Our research has several limitations. Firstly, the generalizability of our findings might be constrained due to the relatively small sample size of our investigation. To validate our observations, we may enlarge the sample size in subsequent research (by using, for instance, open databases). Additionally, we did not evaluate T2DM patients’ treatment regimens in this study since they are complicated and constantly changing. Future studies can take the therapeutic interventions into account to assess their impacts on the functional connectivity of T2DM patients. Finally, our study is a cross-sectional study, we are considering longitudinal studies in the future to monitor the functional connectivity alterations before and after treatment, it will be of great significance to establish the pivotal point of cognitive function impairment in T2DM patients and assess the clinical treatment effects, as well as to probe sensitive imaging indicators for T2DM cognitive deficit.

Conclusion

In this study, we explored potential differences between T2DM and HC individuals using dynamic FNC analysis. We found that T2DM individuals occupied lower proportion and shorter FT/ MDT in a high segregated connected state, while longer FT/ MDT and significant negative correlations with MoCA scores in a fully connected state.
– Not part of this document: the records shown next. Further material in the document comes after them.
(* ===== verification/AbiWire.v ===== *)
(** * The structures of the binary interface

    The structures of [abi/src/generated.rs] that cross the entry, each a record with
    the codec of its fields in order and the size and offsets the crate asserts. The
    fields of one structure share a prefix; the structures other files use already are
    the records of those files. *)

From S2P Require Import Prelude Bytes Abi Obj Scope Ctrl Frame Objects Machine CapOps Dispatch.

#[local] Open Scope N_scope.

(** abi/src/generated.rs:1294-1302 [DescriptorHeader, its size and offsets] *)
Definition DescriptorHeader_codec : Codec DescriptorHeader :=
  via
    (λ x, (h_major x, h_minor x, h_opcode x, h_flags x, h_total_len x, h_cookie x, h_reserved x))
    (λ '(major_, minor_, opcode_, flags_, total_len_, cookie_, reserved_),
      mkHeader major_ minor_ opcode_ flags_ total_len_ cookie_ reserved_)
    (uint 2 ⊗ uint 2 ⊗ uint 4 ⊗ uint 4 ⊗ uint 4 ⊗ uint 8 ⊗ uint 8).
#[global] Instance DescriptorHeader_layout : Layout DescriptorHeader_codec.
Proof. solve_layout. Qed.
Module DescriptorHeader.
(** abi/src/generated.rs:1306-1306 [DescriptorHeader::SIZE] *)
Definition SIZE : nat := 32.
(** abi/src/generated.rs:1308-1308 [DescriptorHeader::DESCRIPTOR_LEN] *)
Definition DESCRIPTOR_LEN : N := 64.
(** abi/src/generated.rs:1311-1315 [DescriptorHeader::zeroed] *)
Definition zeroed : DescriptorHeader :=
  mkHeader 0 0 0 0 0 0 0.
End DescriptorHeader.

(** abi/src/generated.rs:1321-1360 [Limits] *)
Record Limits := mkLimits {
  wal_major : N;
  wal_minor : N;
  wal_max_descriptor_len : N;
  wal_max_inline_payload : N;
  wal_max_caps_per_message : N;
  wal_max_scope_depth : N;
  wal_max_derive_depth : N;
  wal_max_handles_per_domain : N;
  wal_max_endpoint_queue : N;
  wal_max_memory_pages_per_object : N;
  wal_control_log_capacity : N;
  wal_control_log_reserved : N;
  wal_receipt_batch : N;
  wal_cpu_window_ns : N;
  wal_cpu_quantum_ns : N;
  wal_page_size : N;
  wal_boot_epoch : N;
  wal_cpus_online : N;
  wal_reserved0 : N
}.
#[global] Instance Limits_rebuild : Rebuild Limits := λ x,
  mkLimits (wal_major x) (wal_minor x) (wal_max_descriptor_len x) (wal_max_inline_payload x)
    (wal_max_caps_per_message x) (wal_max_scope_depth x) (wal_max_derive_depth x)
    (wal_max_handles_per_domain x) (wal_max_endpoint_queue x)
    (wal_max_memory_pages_per_object x) (wal_control_log_capacity x)
    (wal_control_log_reserved x) (wal_receipt_batch x) (wal_cpu_window_ns x)
    (wal_cpu_quantum_ns x) (wal_page_size x) (wal_boot_epoch x) (wal_cpus_online x)
    (wal_reserved0 x).
(** abi/src/generated.rs:1362-1382 [Limits, its size and offsets] *)
Definition Limits_codec : Codec Limits :=
  via
    (λ x, (wal_major x, wal_minor x, wal_max_descriptor_len x, wal_max_inline_payload x,
      wal_max_caps_per_message x, wal_max_scope_depth x, wal_max_derive_depth x,
      wal_max_handles_per_domain x, wal_max_endpoint_queue x, wal_max_memory_pages_per_object x,
      wal_control_log_capacity x, wal_control_log_reserved x, wal_receipt_batch x,
      wal_cpu_window_ns x, wal_cpu_quantum_ns x, wal_page_size x, wal_boot_epoch x,
      wal_cpus_online x, wal_reserved0 x))
    (λ '(major_, minor_, max_descriptor_len_, max_inline_payload_, max_caps_per_message_,
      max_scope_depth_, max_derive_depth_, max_handles_per_domain_, max_endpoint_queue_,
      max_memory_pages_per_object_, control_log_capacity_, control_log_reserved_,
      receipt_batch_, cpu_window_ns_, cpu_quantum_ns_, page_size_, boot_epoch_, cpus_online_,
      reserved0_),
      mkLimits major_ minor_ max_descriptor_len_ max_inline_payload_ max_caps_per_message_
        max_scope_depth_ max_derive_depth_ max_handles_per_domain_ max_endpoint_queue_
        max_memory_pages_per_object_ control_log_capacity_ control_log_reserved_ receipt_batch_
        cpu_window_ns_ cpu_quantum_ns_ page_size_ boot_epoch_ cpus_online_ reserved0_)
    (uint 2 ⊗ uint 2 ⊗ uint 4 ⊗ uint 4 ⊗ uint 4 ⊗ uint 4 ⊗ uint 4 ⊗ uint 4 ⊗ uint 4 ⊗ uint 4
      ⊗ uint 4 ⊗ uint 4 ⊗ uint 4 ⊗ uint 8 ⊗ uint 8 ⊗ uint 8 ⊗ uint 8 ⊗ uint 4 ⊗ uint 4).
#[global] Instance Limits_layout : Layout Limits_codec.
Proof. solve_layout. Qed.
Module Limits.
(** abi/src/generated.rs:1386-1386 [Limits::SIZE] *)
Definition SIZE : nat := 88.
(** abi/src/generated.rs:1388-1388 [Limits::DESCRIPTOR_LEN] *)
Definition DESCRIPTOR_LEN : N := 120.
(** abi/src/generated.rs:1391-1395 [Limits::zeroed] *)
Definition zeroed : Limits :=
  mkLimits 0 0 0 0 0 0 0 0 0 0 0 0 0 0 0 0 0 0 0.
End Limits.

(** abi/src/generated.rs:1424-1435 [CapInfo, its size and offsets] *)
Definition CapInfo_codec : Codec CapInfo :=
  via
    (λ x, (ci_object_type x, ci_rights x, ci_derive_depth x, ci_lineage_state x, ci_grant_id x,
      ci_parent_grant_id x, ci_deadline_ns x, ci_life_scope_id x, ci_object_id x, ci_facet x))
    (λ '(object_type_, rights_, derive_depth_, lineage_state_, grant_id_, parent_grant_id_,
      deadline_ns_, life_scope_id_, object_id_, facet_),
      mkCapInfo object_type_ rights_ derive_depth_ lineage_state_ grant_id_ parent_grant_id_
        deadline_ns_ life_scope_id_ object_id_ facet_)
    (uint 4 ⊗ uint 4 ⊗ uint 4 ⊗ uint 4 ⊗ uint 8 ⊗ uint 8 ⊗ uint 8 ⊗ uint 8 ⊗ uint 8 ⊗ uint 8).
#[global] Instance CapInfo_layout : Layout CapInfo_codec.
Proof. solve_layout. Qed.
Module CapInfo.
(** abi/src/generated.rs:1439-1439 [CapInfo::SIZE] *)
Definition SIZE : nat := 64.
(** abi/src/generated.rs:1441-1441 [CapInfo::DESCRIPTOR_LEN] *)
Definition DESCRIPTOR_LEN : N := 96.
(** abi/src/generated.rs:1444-1448 [CapInfo::zeroed] *)
Definition zeroed : CapInfo :=
  mkCapInfo 0 0 0 0 0 0 0 0 0 0.
End CapInfo.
In addition, our study revealed functional connectivity alterations in three crucial cognition-related networks including the DMN, TPN and SN in T2DM patients. We uncovered the opposite connectivity patterns of the DMN and TPN. We also determined the role of the PCUN as a core region of the DMN in altered functional network connectivity in T2DM. These findings confirmed that dFNC analysis can capture additional information about brain network connectivity alterations of T2DM patients, providing novel insights into the underlying mechanisms of neurocognitive impairment related to T2DM.